Adaptive Graphical Lasso#
This tutorial demonstrates how to incorporate environmental covariates into sparse inverse covariance estimation using the Adaptive Graphical Lasso model. This method allows users to assign custom penalty weights to selected covariates, enabling more flexible and biologically informed regularization.
Purpose: Incorporates prior knowledge about environmental covariates
Key characteristics:
Applies differential penalties to different types of associations
Lower penalties for biologically meaningful connections
Higher penalties for environment-mediated associations
Integrates environmental metadata directly into the model
Interpretation:
Edges represent environment-independent microbial interactions
Environmental covariates explicitly modeled rather than confounded
Most biologically interpretable results
Requires domain knowledge for penalty weight selection
Step 1: Add Metadata#
First, apply a modified centered log-ratio (mCLR) transformation and standardize environmental covariates alongside microbiome features:
# standardise covariates
qiime gglasso transform-features \
--p-transformation mclr \
--p-add-metadata True \
--i-table data/atacama-counts.qza \
--i-taxonomy data/classification.qza \
--m-sample-metadata-file data/selected-atacama-sample-metadata.tsv \
--o-transformed-table data/atacama-table-mclr-meta.qza
Explanation:
--p-add-metadata True
: Appends covariates (e.g., environmental features) to the feature table.--p-transformation mclr
: Applies mCLR transformation to address compositionality.The output table contains both standardized microbial and environmental data.

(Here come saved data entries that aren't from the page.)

(** * The HTTP/SSE gateway of the Zammad MCP server

    A shallow embedding of [mcp_zammad/http_server.py]: the unary endpoint
    [POST /mcp/call], the streaming endpoint [POST /mcp/stream], the generic
    method handler and the capability adapters over the RPC core.  The RPC
    core ([self.mcp_server.mcp]) is an external collaborator; it is a
    parameter of the development. *)

From Stdlib Require Import ZArith String Ascii List Bool.
From Stdlib Require Import Numbers.DecimalString Floats.SpecFloat.
From stdpp Require Import base option gmap strings list fin_maps.

Local Open Scope string_scope.
Local Open Scope Z_scope.

Set Warnings "-register-all".

(** ** Python values *)

Module Py.

(** The values that travel through the gateway.  [VObj] is an instance of a
    class (a pydantic model, a content object of the core, ...): such a value
    is not JSON-encodable, has a [__dict__], a [str()] and possibly the
    methods [model_dump] and [dict]. *)
Inductive value : Type :=
  | VNone
  | VBool (b : bool)
  | VInt (n : Z)
  | VFloat (f : spec_float)
  | VStr (s : string)
  | VList (l : list value)
  | VDict (d : gmap string value)
  | VObj (o_str : string) (o_dict : option (gmap string value))
         (o_model_dump : option value) (o_dict_method : option value).

(** [bool(v)], the truth value Python gives [v]. *)
Definition truthy (v : value) : bool :=
  match v with
  | VNone => false
  | VBool b => b
  | VInt n => negb (n =? 0)
  | VFloat f => match f with S754_zero _ => false | _ => true end
  | VStr s => negb (String.eqb s "")
  | VList l => match l with [] => false | _ => true end
  | VDict d => negb (bool_decide (d = ∅))
  | VObj _ _ _ _ => true
  end.

(** [x or d] *)
Definition or_ (x d : value) : value := if truthy x then x else d.

(** [hasattr(v, 'model_dump')], [hasattr(v, 'dict')], [hasattr(v, '__dict__')] *)
Definition model_dump (v : value) : option value :=
  match v with VObj _ _ md _ => md | _ => None end.

Definition dict_method (v : value) : option value :=
  match v with VObj _ _ _ dm => dm | _ => None end.

Definition dunder_dict (v : value) : option value :=
  match v with VObj _ (Some d) _ _ => Some (VDict d) | _ => None end.

(** [s.startswith(p)] *)
Definition startswith (s p : string) : bool := String.prefix p s.

(** [s.replace(old, new)] for a non-empty [old]: the occurrences of [old] are
    found from the left and do not overlap; each is replaced by [new].
    [skip] counts the characters of a match that are still to be passed
    over. *)
Fixpoint replace_from (old new : string) (skip : nat) (s : string) : string :=
  match s with
  | EmptyString => EmptyString
  | String c s' =>
      match skip with
      | S k => replace_from old new k s'
      | O =>
          if String.prefix old s
          then new ++ replace_from old new (Nat.pred (String.length old)) s'
          else String c (replace_from old new O s')
      end
  end.

(** For an empty [old], Python puts [new] before every character and at the
    end. *)
Fixpoint intersperse_all (new s : string) : string :=
  match s with
  | EmptyString => new
  | String c s' => new ++ String c (intersperse_all new s')
  end.

Definition replace (s old new : string) : string :=
  match old with
  | EmptyString => intersperse_all new s
  | String _ _ => replace_from old new O s
  end.

(** [str(n)] for an integer *)
Definition str_int (n : Z) : string := NilZero.string_of_int (Z.to_int n).

(** [needle in hay] *)
Fixpoint contains (hay needle : string) : bool :=
  String.prefix needle hay ||
  match hay with
  | EmptyString => false
  | String _ hay' => contains hay' needle
  end.

(** [s.lower()] on ASCII letters *)
Definition lower_ascii (c : ascii) : ascii :=
  let n := nat_of_ascii c in
  if (Nat.leb 65 n && Nat.leb n 90)%bool then ascii_of_nat (n + 32) else c.

Fixpoint lower (s : string) : string :=
  match s with
  | EmptyString => EmptyString
  | String c s' => String (lower_ascii c) (lower s')
  end.

(** [s.split(sep)] for a non-empty [sep] (an empty one makes Python raise;
    the gateway splits on a brace only): the pieces between the occurrences
    of [sep], found from the left without overlap.  [cur] is the piece being
    read. *)
Fixpoint split_from (sep : string) (skip : nat) (cur : string) (s : string)
  : list string :=
  match s with
  | EmptyString => [cur]
  | String c s' =>
      match skip with
      | S k => split_from sep k cur s'
      | O =>
          if String.prefix sep s
          then cur :: split_from sep (Nat.pred (String.length sep)) EmptyString s'
          else split_from sep O (cur ++ String c EmptyString) s'
      end
  end.

Definition split (s sep : string) : list string := split_from sep O EmptyString s.

(** [s.index(sub)]: the position of the first occurrence; [None] stands for
    the [ValueError] of Python when there is none. *)
Fixpoint index (s sub : string) : option nat :=
  if String.prefix sub s then Some O
  else match s with
       | EmptyString => None
       | String _ s' => option_map S (index s' sub)
       end.

(** [s[a:b]] and [s[a:]] for indices that are not negative. *)
Definition slice (s : string) (a b : nat) : string := String.substring a (b - a) s.

Definition slice_from (s : string) (a : nat) : string :=
  String.substring a (String.length s - a) s.

(** [json.dumps(v)] raises [TypeError] on a value that has an object inside;
    the standard types are encodable. *)
Fixpoint json_encodable (v : value) : bool :=
  match v with
  | VList l => forallb json_encodable l
  | VDict d => map_fold (fun _ x acc => json_encodable x && acc) true d
  | VObj _ _ _ _ => false
  | _ => true
  end.

(** [json.dumps(v, default=str)] encodes [str(o)] in the place of every
    object [o]. *)
Fixpoint json_default_str (v : value) : value :=
  match v with
  | VList l => VList (map json_default_str l)
  | VDict d => VDict (json_default_str <$> d)
  | VObj s _ _ _ => VStr s
  | _ => v
  end.

End Py.

Import Py.

(** ** Exceptions and outcomes *)

(** The exceptions the gateway raises itself, and [OtherError] for any other
    [Exception] raised by the core. *)
Inductive exn : Type :=
  | HTTPException (status_code : Z) (detail : string)
  | ValueError (msg : string)
  | TypeError (msg : string)
  | OtherError (msg : string).

(** [str(e)].  Starlette's [HTTPException.__str__] prints the status code and
    the detail. *)
Definition str_exn (e : exn) : string :=
  match e with
  | HTTPException c d => str_int c ++ ": " ++ d
  | ValueError m | TypeError m | OtherError m => m
  end.

Inductive res (A : Type) : Type :=
  | Ok (a : A)
  | Raise (e : exn).
Arguments Ok {A} a.
Arguments Raise {A} e.

(** One outcome after the other: the first exception ends the sequence. *)
Definition and_then {A B} (o : res A) (k : A -> res B) : res B :=
  match o with
  | Ok a => k a
  | Raise e => Raise e
  end.
(** C2 on three values of two qualifiers. *)
Lemma makeSearchURL_query_witness :
  URL.searchParams
    (makeSearchURL
       {| qualifiers := [("extension", QScalar "cql");
                         ("user", QArray ["apache"; "datastax"])] |})
  = [("q", "extension:cql user:apache user:datastax");
     ("per_page", "100"); ("page", "1")].
Proof.
  exact (proj1 (makeSearchURL_query
                  {| qualifiers := [("extension", QScalar "cql");
                                    ("user", QArray ["apache"; "datastax"])] |})).
Defined.

(** C6 on two items: the answer holds the text [X] for the first and the
    empty string for the second; the contents are [X] and null. *)
Lemma retrieveObjectContents_positional_witness :
  fst (retrieveObjectContents (rt := Doubles.rtOk) "t"
         [Doubles.item1; Doubles.item2] Doubles.world0)
  = Ret (inl [VStr "X"; VNull])
  /\ snd (retrieveObjectContents (rt := Doubles.rtOk) "t"
            [Doubles.item1; Doubles.item2] Doubles.world0)
     = addTrace (advance Doubles.world0 2)
         [EvFetch
            (batchRequest (rt := Doubles.rtOk) "t"
               (batchQuery [aliasedFragment "qu0" Doubles.item1;
                            aliasedFragment "qu1" Doubles.item2]))]
  /\ json (fetchGraphql (Runtime := Doubles.rtOk)
             (batchRequest (rt := Doubles.rtOk) "t"
                (batchQuery [aliasedFragment "qu0" Doubles.item1;
                             aliasedFragment "qu1" Doubles.item2])))
     = Some (Doubles.batch (VStr "X") (VStr ""))
  /\ answerText (Doubles.batch (VStr "X") (VStr "")) "qu0" = VStr "X"
  /\ nth_error [VStr "X"; VNull] 0 = Some (VStr "X")
  /\ answerText (Doubles.batch (VStr "X") (VStr "")) "qu1" = VStr ""
  /\ nth_error [VStr "X"; VNull] 1 = Some VNull.
Proof.
  destruct (retrieveObjectContents_positional (rt := Doubles.rtOk) "t"
              [Doubles.item1; Doubles.item2] Doubles.world0
              (snd (retrieveObjectContents (rt := Doubles.rtOk) "t"
                      [Doubles.item1; Doubles.item2] Doubles.world0))
              [VStr "X"; VNull] eq_refl)
    as (_ & _ & _ & Hw & _ & answer & Hj & Hc).
  injection Hj as <-.
  split; [reflexivity|]. split; [exact Hw|]. split; [reflexivity|].
  split; [reflexivity|].
  split; [apply (proj1 (Hc 0 "qu0" eq_refl) "X" eq_refl); discriminate|].
  split; [reflexivity|].
  apply (proj1 (proj2 (Hc 1 "qu1" eq_refl))). right. right. reflexivity.
Defined.

(** C7 on a search without matches. *)
Lemma retrieveObjectContents_empty_witness :
  retrieveObjectContents (rt := Doubles.rtNoMatch) "t" [] Doubles.world0
  = (Ret (inl []),
     addTrace Doubles.world0
       [EvFetch (graphqlRequest (rt := Doubles.rtNoMatch) "t" (queryDocument []))]).
Proof.
  destruct (retrieveObjectContents_empty (rt := Doubles.rtNoMatch) "t" Doubles.world0)
    as (_ & _ & _ & H).
  apply H; discriminate || reflexivity.
Defined.

(** C5 on the round trip of the specification. *)
Lemma syncToOutdir_writes_witness :
  syncToOutdir (rt := Doubles.rtOk) "out" [Doubles.item1] [VStr "X"] Doubles.world0
  = (Ret tt,
     addTrace Doubles.world0 [EvMkdir "out"; EvWriteFile "out/o_r_a_b_c.sql" (VStr "X")]).
Proof.
  refine (proj2 (proj2 (syncToOutdir_writes (rt := Doubles.rtOk) "out" [] []
                          Doubles.world0))
            "X" "c.sql" false _).
  discriminate.
Defined.

(** C10 on two items: the second one's blob is empty. *)
Lemma empty_text_is_never_written_witness :
  nth_error [VStr "X"; VNull] 1 = Some VNull
  /\ forall w2,
       syncToOutdirStep (rt := Doubles.rtOk) "out" [Doubles.item1; Doubles.item2]
         [VStr "X"; VNull] 1 w2 = (Ret tt, w2).
Proof.
  destruct (empty_text_is_never_written (rt := Doubles.rtOk) "t"
              [Doubles.item1; Doubles.item2] Doubles.world0
              (snd (retrieveObjectContents (rt := Doubles.rtOk) "t"
                      [Doubles.item1; Doubles.item2] Doubles.world0))
              [VStr "X"; VNull]
              (Doubles.batch (VStr "X") (VStr "")) 1 "qu1"
              eq_refl eq_refl eq_refl eq_refl)
    as (H1 & H2 & _).
  split; [exact H1 | exact (H2 "out")].
Defined.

Step 2: Calculate new Covariance Matrix#
Next, compute the scaled covariance matrix for the transformed table:
# calculate correlation including covariates
qiime gglasso calculate-covariance \
--p-method scaled \
--i-table data/atacama-table-mclr-meta.qza \
--o-covariance-matrix data/atacama-table-corr-meta.qza
Explanation:
--p-method scaled
: Produces a Pearson correlation matrix (i.e., scaled covariance).Covariates are included in the input table and will be treated equally with other features.
Step 3: Fit the Adaptive Graphical Lasso Model#
Use adaptive penalty weights for selected covariates to guide the network estimation:
# sparse model with specific weights for covariates
qiime gglasso solve-problem \
--p-n-samples 50 \
--p-lambda1-min 0.001 \
--p-lambda1-max 1 \
--p-n-lambda1 2 \
--p-gamma 0.01 \
--p-latent False \
--p-weights elevation 0.01 ph 0.01 average-soil-relative-humidity 0.01 average-soil-temperature 0.01 \
--i-covariance-matrix data/atacama-table-corr-meta.qza \
--o-solution data/atacama-solution-adapt.qza \
--verbose
Explanation:
--p-n-samples 50
: Number of individuals used to compute the input covariance matrix.--p-lambda1-min
: Lower-bound for the sparsity penalty (λ₁).--p-lambda1-max
: Upper-bound for the sparsity penalty (λ₁).--p-n-lambda1
: Number of grid points between the min and max lambda values.--p-gamma 0.01
: Controls the model selection criterion (e.g., eBIC).--p-weights
: Assigns individual penalty weights to selected covariates.--p-latent False
: Indicates that this is a standard graphical lasso w/o low-rank.--i-covariance-matrix
: Input covariance matrix in QIIME 2 format.--o-solution
: Output artifact containing the estimated sparse inverse covariance matrix.
Step 4: Visualize the Estimated Network#
Generate a visualization that includes covariates in the network:
# visualize the results
qiime gglasso summarize \
--i-solution data/atacama-solution-adapt.qza \
--p-label-size 25pt \
--p-n-cov 4 \
--o-visualization data/adapt-summary.qzv
Explanation:
Generates an interactive QIIME 2 visualization of the estimated network.
--p-label-size 25pt
: Sets the font size of node labels in the network plot.--p-n-cov 4
: Indicates the number of covariates included, so they are treated as separate nodes.The output
.qzv
file can be viewed using QIIME 2 View.